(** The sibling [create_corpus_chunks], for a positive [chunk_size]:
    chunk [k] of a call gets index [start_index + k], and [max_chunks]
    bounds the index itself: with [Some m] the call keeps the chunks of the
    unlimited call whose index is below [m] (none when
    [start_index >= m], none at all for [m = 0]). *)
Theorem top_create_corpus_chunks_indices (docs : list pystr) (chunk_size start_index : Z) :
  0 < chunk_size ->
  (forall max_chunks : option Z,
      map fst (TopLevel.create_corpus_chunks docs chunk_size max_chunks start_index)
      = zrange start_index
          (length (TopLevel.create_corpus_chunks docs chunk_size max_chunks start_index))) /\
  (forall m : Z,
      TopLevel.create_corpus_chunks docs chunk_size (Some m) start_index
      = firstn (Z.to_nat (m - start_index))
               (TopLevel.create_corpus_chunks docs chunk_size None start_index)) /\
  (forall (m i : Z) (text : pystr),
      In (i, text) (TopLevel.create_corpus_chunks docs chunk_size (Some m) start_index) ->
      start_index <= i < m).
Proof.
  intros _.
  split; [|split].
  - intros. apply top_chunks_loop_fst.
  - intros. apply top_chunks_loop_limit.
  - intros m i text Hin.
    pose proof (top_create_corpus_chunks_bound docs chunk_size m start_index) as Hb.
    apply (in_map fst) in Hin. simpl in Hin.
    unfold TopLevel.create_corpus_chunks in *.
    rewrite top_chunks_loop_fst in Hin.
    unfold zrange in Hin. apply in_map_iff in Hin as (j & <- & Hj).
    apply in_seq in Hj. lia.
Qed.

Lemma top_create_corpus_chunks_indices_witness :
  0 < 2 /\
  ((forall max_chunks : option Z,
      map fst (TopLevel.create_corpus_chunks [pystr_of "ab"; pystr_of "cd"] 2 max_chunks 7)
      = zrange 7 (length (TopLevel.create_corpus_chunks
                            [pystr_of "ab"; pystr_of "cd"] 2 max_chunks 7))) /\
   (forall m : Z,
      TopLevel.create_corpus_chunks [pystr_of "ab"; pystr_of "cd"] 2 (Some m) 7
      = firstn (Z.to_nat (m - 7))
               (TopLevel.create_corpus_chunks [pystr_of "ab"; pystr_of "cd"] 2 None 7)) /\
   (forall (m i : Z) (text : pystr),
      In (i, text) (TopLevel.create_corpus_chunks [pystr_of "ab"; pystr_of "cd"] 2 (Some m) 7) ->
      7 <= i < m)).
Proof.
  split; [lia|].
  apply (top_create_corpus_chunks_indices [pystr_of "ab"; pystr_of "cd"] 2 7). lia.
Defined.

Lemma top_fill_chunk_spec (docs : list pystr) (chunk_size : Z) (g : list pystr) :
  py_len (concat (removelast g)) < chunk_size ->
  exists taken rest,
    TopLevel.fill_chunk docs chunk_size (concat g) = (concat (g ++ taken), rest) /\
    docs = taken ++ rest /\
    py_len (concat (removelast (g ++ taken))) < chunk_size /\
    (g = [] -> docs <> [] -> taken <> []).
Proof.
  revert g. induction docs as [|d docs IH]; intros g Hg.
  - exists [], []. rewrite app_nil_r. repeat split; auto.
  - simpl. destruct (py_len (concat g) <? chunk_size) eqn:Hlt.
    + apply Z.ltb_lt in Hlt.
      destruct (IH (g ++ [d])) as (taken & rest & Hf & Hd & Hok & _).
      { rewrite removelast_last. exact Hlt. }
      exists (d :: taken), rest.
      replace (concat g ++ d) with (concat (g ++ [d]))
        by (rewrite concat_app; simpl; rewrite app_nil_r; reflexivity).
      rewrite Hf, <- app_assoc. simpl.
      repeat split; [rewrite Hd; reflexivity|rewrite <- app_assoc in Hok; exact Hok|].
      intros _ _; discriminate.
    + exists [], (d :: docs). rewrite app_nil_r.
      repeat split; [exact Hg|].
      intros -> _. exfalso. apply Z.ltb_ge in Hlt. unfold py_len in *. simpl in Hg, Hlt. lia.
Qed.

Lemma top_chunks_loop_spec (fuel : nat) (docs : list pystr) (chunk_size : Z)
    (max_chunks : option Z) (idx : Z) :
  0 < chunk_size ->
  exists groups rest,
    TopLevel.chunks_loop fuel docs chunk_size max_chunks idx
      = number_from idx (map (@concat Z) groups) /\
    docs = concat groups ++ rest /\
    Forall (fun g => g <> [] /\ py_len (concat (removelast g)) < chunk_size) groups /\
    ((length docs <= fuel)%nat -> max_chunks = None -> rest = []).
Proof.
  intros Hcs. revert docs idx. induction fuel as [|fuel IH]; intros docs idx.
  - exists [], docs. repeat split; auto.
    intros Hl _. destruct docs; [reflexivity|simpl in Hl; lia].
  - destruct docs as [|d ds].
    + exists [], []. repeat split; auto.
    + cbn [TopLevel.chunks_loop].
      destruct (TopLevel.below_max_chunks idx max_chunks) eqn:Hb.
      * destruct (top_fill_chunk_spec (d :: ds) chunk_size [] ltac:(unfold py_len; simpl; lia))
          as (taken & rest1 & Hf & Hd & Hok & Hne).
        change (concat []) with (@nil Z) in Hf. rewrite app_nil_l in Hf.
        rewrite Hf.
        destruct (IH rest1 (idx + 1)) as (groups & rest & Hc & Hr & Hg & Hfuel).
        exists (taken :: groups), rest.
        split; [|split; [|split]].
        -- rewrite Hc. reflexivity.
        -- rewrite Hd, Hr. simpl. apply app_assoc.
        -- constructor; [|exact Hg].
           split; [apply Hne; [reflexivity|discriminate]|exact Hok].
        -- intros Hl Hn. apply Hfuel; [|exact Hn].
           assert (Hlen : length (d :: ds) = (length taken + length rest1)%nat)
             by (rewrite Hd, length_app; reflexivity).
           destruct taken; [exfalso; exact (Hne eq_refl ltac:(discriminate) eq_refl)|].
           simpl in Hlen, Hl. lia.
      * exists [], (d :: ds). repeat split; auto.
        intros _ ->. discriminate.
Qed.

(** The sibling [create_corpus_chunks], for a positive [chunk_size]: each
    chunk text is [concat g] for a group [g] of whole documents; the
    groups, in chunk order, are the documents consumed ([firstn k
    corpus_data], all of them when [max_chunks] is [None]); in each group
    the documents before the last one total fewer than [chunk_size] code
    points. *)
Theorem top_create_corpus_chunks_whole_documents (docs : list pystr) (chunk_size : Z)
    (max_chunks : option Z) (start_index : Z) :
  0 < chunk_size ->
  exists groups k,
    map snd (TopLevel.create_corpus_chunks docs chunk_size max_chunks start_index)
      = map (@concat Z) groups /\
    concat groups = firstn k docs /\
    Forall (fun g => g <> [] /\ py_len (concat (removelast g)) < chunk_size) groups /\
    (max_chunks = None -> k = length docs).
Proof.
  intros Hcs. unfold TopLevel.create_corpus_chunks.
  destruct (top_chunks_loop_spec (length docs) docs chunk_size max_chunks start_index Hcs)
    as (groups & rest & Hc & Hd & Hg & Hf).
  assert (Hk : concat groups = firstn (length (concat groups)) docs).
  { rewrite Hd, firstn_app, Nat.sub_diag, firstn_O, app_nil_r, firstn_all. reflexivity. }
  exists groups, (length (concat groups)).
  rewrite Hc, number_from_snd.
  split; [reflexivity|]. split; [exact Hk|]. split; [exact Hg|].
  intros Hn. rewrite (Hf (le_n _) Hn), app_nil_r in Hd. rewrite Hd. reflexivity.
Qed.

YOUR INSTRUCTIONS :: Reproduce, exactly as they stand in the data above, the lines from the one that holds "- exists [], []." to the one that holds "[]. repeat split; auto.", inclusive.

RESULT OF THE EXERCISE ::
  - exists [], []. rewrite app_nil_r. repeat split; auto.
  - simpl. destruct (py_len (concat g) <? chunk_size) eqn:Hlt.
    + apply Z.ltb_lt in Hlt.
      destruct (IH (g ++ [d])) as (taken & rest & Hf & Hd & Hok & _).
      { rewrite removelast_last. exact Hlt. }
      exists (d :: taken), rest.
      replace (concat g ++ d) with (concat (g ++ [d]))
        by (rewrite concat_app; simpl; rewrite app_nil_r; reflexivity).
      rewrite Hf, <- app_assoc. simpl.
      repeat split; [rewrite Hd; reflexivity|rewrite <- app_assoc in Hok; exact Hok|].
      intros _ _; discriminate.
    + exists [], (d :: docs). rewrite app_nil_r.
      repeat split; [exact Hg|].
      intros -> _. exfalso. apply Z.ltb_ge in Hlt. unfold py_len in *. simpl in Hg, Hlt. lia.
Qed.

Lemma top_chunks_loop_spec (fuel : nat) (docs : list pystr) (chunk_size : Z)
    (max_chunks : option Z) (idx : Z) :
  0 < chunk_size ->
  exists groups rest,
    TopLevel.chunks_loop fuel docs chunk_size max_chunks idx
      = number_from idx (map (@concat Z) groups) /\
    docs = concat groups ++ rest /\
    Forall (fun g => g <> [] /\ py_len (concat (removelast g)) < chunk_size) groups /\
    ((length docs <= fuel)%nat -> max_chunks = None -> rest = []).
Proof.
  intros Hcs. revert docs idx. induction fuel as [|fuel IH]; intros docs idx.
  - exists [], docs. repeat split; auto.
    intros Hl _. destruct docs; [reflexivity|simpl in Hl; lia].
  - destruct docs as [|d ds].
    + exists [], []. repeat split; auto.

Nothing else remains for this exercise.